→ **REQUIRED WORK**: The answer must consist of every line in the data below that holds the word "LimitPerIp".

::::

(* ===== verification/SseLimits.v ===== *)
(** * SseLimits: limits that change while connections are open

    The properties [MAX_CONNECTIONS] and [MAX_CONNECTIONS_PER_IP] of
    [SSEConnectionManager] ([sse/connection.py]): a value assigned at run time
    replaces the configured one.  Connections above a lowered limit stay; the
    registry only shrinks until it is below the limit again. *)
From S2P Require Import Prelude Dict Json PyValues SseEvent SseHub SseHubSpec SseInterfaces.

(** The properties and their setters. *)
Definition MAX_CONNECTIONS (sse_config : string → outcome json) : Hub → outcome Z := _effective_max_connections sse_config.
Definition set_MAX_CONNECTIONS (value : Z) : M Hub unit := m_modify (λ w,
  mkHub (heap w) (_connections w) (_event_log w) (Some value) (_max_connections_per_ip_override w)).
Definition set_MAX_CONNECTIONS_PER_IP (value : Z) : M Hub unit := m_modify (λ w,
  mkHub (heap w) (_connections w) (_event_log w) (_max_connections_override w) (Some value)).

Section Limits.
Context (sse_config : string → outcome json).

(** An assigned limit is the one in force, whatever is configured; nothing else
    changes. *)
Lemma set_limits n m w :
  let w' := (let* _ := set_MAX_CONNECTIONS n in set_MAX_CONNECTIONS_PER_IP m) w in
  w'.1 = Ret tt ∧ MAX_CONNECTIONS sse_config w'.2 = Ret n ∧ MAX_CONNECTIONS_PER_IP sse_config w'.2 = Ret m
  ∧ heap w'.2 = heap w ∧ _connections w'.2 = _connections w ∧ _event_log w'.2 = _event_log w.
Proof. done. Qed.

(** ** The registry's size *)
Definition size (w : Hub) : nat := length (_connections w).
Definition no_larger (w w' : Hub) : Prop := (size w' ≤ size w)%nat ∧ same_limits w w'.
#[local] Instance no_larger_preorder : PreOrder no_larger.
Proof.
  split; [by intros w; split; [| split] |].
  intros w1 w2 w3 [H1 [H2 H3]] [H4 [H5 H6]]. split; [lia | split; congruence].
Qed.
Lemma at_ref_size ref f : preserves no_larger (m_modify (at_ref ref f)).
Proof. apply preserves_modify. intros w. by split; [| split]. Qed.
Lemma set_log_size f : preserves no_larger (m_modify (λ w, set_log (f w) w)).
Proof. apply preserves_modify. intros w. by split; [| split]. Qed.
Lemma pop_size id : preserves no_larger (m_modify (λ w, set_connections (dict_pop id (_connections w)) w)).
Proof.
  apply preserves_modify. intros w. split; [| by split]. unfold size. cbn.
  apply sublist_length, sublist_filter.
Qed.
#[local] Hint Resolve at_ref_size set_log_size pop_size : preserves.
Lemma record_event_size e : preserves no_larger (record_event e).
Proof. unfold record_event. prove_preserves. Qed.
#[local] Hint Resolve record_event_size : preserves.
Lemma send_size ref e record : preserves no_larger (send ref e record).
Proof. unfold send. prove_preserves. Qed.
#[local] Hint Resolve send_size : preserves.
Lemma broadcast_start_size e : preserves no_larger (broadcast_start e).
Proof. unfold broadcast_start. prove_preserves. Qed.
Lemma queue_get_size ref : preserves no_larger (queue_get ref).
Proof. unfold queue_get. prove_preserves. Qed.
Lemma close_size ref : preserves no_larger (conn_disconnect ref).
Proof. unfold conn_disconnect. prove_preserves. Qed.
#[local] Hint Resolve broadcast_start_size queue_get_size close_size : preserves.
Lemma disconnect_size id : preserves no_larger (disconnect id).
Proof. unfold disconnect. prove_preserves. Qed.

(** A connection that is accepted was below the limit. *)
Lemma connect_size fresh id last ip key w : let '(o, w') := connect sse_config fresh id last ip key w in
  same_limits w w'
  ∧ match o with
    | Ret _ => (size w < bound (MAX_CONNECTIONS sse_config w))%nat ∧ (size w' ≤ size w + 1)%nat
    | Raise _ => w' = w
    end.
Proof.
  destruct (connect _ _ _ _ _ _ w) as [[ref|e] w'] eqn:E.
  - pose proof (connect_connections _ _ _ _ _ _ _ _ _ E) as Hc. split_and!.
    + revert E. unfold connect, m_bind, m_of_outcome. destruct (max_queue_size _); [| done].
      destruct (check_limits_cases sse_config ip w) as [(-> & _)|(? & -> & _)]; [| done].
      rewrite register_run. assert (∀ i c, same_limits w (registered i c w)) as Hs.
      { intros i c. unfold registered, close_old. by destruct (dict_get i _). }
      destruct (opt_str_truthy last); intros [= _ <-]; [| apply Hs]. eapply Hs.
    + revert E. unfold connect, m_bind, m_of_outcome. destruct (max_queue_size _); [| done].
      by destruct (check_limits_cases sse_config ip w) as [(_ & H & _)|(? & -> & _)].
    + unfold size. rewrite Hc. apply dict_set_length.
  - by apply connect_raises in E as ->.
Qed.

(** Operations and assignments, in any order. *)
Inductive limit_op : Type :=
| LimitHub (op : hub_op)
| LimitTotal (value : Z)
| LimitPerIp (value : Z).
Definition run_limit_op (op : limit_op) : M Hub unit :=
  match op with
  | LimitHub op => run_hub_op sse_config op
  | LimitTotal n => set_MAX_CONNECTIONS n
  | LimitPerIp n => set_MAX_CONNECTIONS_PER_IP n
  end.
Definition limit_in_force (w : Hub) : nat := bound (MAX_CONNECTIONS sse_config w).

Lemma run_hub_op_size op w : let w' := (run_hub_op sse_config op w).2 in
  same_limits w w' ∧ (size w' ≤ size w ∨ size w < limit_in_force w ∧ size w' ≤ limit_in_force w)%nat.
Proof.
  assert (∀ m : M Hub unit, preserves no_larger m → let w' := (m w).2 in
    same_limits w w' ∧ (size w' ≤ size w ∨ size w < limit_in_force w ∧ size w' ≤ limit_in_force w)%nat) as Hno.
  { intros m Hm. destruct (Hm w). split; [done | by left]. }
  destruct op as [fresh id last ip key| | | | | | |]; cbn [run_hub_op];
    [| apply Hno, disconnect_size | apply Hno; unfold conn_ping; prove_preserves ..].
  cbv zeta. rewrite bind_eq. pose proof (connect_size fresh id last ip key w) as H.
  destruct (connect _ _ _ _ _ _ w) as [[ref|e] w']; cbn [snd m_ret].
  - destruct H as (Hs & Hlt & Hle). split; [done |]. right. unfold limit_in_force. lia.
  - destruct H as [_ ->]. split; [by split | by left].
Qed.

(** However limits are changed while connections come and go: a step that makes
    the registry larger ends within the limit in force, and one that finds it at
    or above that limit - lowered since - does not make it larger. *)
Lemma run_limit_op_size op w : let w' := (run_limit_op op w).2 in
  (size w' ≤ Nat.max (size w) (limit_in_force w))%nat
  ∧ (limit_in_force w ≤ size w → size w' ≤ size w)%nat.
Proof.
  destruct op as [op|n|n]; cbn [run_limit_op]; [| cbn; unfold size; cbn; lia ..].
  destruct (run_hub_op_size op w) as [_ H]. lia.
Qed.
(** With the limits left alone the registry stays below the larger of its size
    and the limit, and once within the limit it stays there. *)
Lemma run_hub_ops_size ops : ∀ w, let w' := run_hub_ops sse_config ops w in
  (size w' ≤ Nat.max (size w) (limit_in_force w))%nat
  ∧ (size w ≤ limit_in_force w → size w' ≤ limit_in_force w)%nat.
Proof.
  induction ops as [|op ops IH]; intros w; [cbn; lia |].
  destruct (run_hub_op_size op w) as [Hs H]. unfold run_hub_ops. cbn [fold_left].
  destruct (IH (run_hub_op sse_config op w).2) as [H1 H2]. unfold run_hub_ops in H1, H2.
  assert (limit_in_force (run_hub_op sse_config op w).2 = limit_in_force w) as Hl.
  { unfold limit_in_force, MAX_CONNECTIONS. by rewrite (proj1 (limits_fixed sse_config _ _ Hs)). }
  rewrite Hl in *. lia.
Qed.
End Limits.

::::

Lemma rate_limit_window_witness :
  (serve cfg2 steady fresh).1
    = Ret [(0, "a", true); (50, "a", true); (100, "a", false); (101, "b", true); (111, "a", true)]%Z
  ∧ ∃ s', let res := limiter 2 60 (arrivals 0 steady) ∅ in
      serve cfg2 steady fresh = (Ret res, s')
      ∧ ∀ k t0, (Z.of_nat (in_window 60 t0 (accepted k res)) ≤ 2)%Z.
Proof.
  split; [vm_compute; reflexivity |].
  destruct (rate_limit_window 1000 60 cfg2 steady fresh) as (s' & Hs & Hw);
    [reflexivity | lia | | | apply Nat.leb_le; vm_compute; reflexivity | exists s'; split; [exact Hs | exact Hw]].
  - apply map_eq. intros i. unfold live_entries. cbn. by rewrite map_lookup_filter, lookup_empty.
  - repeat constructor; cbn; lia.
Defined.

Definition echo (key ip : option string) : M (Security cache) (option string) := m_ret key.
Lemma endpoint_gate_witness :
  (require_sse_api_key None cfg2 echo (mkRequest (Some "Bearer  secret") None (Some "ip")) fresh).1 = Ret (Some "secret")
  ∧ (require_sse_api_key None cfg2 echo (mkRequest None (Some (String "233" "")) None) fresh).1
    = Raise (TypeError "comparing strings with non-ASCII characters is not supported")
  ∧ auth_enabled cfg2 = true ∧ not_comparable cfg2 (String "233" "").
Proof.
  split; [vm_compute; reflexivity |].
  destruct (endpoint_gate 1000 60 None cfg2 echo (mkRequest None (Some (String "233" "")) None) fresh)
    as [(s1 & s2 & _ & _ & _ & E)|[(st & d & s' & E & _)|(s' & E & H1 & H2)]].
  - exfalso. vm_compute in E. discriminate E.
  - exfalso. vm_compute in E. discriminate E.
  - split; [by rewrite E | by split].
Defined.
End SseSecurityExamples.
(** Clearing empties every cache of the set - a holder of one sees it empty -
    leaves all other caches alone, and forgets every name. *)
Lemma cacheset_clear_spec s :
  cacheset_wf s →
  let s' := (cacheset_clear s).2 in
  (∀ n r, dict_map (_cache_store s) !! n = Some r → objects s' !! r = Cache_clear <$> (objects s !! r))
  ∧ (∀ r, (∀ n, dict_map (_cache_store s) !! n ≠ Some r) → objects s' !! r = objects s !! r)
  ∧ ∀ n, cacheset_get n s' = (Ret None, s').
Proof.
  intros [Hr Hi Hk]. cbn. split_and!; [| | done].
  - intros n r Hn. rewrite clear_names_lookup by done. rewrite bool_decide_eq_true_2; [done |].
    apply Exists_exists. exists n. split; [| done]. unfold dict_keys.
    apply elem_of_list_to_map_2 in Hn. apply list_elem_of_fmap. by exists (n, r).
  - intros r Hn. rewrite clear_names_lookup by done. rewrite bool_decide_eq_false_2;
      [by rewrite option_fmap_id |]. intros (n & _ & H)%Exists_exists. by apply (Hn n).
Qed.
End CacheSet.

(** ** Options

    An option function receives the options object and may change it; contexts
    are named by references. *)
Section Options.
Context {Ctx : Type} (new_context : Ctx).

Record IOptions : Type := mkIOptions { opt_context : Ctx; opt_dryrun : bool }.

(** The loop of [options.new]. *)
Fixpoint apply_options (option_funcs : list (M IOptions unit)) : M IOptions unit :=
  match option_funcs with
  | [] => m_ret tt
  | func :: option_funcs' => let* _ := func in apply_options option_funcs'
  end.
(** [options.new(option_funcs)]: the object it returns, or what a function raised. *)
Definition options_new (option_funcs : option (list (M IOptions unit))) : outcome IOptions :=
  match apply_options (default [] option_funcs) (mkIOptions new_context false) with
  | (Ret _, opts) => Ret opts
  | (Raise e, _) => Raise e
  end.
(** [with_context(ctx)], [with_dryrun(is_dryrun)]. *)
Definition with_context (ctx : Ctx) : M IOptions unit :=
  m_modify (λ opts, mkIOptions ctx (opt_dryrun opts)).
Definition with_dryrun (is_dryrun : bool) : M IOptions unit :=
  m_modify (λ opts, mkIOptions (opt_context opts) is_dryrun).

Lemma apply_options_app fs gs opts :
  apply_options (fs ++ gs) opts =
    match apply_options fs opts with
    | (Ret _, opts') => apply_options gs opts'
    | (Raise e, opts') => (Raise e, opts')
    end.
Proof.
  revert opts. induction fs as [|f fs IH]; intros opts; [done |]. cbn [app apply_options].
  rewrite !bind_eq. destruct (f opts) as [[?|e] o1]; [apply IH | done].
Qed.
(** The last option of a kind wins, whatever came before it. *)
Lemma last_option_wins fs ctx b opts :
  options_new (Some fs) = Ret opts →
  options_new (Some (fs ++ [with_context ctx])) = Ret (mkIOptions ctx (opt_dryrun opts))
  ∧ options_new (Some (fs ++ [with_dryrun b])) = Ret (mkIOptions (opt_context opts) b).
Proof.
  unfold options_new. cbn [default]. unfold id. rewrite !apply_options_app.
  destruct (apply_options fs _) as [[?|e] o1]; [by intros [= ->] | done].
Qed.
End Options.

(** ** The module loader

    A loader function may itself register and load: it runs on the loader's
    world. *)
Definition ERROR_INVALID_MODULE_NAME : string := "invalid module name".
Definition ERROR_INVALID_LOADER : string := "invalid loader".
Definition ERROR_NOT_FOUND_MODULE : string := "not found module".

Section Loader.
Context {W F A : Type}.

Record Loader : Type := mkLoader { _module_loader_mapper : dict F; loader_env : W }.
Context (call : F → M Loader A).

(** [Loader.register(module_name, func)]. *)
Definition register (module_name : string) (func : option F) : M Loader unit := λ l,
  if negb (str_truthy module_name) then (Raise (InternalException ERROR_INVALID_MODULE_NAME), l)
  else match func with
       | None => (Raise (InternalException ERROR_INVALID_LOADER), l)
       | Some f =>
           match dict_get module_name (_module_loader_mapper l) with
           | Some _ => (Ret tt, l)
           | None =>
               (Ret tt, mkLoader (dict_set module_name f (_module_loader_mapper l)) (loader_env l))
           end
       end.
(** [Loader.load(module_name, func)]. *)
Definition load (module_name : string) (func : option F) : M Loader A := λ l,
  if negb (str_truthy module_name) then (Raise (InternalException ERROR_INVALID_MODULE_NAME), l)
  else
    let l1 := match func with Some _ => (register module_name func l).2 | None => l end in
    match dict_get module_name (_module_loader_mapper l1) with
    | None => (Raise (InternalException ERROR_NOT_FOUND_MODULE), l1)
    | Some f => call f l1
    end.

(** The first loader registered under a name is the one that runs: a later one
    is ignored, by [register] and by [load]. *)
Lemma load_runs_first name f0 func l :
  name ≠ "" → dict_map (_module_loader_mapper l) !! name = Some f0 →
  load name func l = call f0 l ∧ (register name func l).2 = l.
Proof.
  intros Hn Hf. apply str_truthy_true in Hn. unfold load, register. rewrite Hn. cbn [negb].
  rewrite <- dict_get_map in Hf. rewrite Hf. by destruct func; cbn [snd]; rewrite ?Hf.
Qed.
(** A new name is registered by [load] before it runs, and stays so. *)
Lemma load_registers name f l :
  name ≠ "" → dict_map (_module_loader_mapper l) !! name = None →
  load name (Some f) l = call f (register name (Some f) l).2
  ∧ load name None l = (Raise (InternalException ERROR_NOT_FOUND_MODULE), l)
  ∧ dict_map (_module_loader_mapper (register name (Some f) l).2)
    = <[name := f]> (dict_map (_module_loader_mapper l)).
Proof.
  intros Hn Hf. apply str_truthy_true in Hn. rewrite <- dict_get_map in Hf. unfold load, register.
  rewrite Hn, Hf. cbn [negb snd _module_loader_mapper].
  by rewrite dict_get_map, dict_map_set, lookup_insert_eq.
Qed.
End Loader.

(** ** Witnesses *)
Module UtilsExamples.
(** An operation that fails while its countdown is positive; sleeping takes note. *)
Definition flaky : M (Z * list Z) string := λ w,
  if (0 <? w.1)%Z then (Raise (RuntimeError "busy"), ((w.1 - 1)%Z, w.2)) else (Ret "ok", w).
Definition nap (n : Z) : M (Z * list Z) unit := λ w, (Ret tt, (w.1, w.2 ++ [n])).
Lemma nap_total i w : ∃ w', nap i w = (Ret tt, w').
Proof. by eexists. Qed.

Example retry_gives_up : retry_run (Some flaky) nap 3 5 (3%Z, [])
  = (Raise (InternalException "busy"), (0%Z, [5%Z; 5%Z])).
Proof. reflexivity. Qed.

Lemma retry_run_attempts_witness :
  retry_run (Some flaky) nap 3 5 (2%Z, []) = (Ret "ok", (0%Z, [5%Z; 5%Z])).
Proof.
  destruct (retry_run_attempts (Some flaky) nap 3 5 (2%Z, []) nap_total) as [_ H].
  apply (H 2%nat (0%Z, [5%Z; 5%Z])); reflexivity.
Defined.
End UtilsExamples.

::::

→ **TASK RESPONSE**:
| LimitPerIp (value : Z).
  | LimitPerIp n => set_MAX_CONNECTIONS_PER_IP n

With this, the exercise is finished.